• WHAT TO PRODUCE: All lines from the first line of the material up to and including the line with "(** With a plan" must be copied exactly, and no others.

• EXERCISE MATERIAL:
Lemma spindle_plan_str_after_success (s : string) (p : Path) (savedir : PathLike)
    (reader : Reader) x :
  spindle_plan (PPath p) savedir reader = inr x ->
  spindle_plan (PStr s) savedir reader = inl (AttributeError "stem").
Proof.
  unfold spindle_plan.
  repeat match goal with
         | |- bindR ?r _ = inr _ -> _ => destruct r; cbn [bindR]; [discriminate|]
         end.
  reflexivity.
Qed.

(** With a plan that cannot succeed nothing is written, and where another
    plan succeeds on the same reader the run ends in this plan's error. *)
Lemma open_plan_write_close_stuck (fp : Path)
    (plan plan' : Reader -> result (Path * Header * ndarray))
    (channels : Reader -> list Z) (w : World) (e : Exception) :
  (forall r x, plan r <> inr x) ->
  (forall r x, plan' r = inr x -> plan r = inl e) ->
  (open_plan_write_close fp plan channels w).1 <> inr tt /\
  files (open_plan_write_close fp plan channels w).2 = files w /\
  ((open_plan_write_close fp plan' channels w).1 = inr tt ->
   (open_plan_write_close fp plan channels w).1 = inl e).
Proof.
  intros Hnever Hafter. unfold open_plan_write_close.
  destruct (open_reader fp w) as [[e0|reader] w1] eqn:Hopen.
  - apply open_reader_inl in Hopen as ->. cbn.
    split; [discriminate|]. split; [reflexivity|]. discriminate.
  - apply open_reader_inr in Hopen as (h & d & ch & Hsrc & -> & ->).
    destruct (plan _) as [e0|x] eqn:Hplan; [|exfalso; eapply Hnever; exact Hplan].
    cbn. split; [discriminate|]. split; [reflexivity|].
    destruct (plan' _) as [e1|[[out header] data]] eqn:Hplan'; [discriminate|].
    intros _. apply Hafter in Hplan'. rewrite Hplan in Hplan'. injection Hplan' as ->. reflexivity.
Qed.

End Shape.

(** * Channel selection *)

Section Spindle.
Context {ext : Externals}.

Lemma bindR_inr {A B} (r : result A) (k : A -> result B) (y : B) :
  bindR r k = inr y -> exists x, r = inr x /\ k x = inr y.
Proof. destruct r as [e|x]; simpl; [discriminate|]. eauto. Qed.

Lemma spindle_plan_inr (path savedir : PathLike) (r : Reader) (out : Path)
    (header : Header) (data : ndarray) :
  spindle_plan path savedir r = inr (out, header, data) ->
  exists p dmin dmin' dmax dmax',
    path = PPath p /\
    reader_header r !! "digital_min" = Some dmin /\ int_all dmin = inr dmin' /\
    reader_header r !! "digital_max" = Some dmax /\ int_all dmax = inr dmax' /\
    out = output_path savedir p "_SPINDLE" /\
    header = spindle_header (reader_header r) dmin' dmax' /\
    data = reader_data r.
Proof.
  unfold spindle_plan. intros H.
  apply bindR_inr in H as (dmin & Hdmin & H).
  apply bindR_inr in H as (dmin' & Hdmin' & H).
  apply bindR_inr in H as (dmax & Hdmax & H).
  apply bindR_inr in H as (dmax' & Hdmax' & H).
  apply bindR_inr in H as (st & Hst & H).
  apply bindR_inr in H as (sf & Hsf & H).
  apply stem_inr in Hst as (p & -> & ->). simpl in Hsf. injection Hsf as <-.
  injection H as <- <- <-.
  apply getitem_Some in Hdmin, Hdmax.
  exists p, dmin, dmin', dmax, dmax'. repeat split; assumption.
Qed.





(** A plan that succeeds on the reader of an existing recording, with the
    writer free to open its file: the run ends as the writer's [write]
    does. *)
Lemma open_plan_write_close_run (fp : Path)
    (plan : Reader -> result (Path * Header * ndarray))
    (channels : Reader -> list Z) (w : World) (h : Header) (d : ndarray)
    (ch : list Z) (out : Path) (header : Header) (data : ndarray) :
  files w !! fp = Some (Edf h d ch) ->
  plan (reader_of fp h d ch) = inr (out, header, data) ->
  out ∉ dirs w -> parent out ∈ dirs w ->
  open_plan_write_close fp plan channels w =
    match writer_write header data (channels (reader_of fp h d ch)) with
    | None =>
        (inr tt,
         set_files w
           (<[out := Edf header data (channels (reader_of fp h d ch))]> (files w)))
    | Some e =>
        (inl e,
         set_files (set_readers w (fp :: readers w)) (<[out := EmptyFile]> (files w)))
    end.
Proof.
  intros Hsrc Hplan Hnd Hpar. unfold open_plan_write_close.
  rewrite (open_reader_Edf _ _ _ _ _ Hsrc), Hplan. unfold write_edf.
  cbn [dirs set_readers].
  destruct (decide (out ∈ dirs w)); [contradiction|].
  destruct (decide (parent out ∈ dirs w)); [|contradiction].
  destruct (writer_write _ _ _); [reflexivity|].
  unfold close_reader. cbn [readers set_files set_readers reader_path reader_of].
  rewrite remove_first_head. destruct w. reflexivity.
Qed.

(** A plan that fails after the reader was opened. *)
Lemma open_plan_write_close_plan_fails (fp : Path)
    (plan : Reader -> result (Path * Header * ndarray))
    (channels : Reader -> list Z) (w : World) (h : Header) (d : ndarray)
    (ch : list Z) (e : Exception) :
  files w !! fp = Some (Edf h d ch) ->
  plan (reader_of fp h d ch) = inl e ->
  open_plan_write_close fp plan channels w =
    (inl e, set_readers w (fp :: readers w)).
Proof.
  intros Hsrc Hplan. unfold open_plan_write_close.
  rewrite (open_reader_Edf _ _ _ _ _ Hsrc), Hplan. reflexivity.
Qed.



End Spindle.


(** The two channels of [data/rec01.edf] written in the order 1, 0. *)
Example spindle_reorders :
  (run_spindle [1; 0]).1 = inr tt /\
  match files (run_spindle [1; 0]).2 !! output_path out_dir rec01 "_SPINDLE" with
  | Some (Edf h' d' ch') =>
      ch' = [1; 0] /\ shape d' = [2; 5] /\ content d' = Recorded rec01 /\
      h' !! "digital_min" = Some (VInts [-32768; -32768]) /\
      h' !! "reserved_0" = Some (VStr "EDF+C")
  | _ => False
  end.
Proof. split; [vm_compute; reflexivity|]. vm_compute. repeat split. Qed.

• RESPONSE BELOW:
Lemma spindle_plan_str_after_success (s : string) (p : Path) (savedir : PathLike)
    (reader : Reader) x :
  spindle_plan (PPath p) savedir reader = inr x ->
  spindle_plan (PStr s) savedir reader = inl (AttributeError "stem").
Proof.
  unfold spindle_plan.
  repeat match goal with
         | |- bindR ?r _ = inr _ -> _ => destruct r; cbn [bindR]; [discriminate|]
         end.
  reflexivity.
Qed.

(** With a plan that cannot succeed nothing is written, and where another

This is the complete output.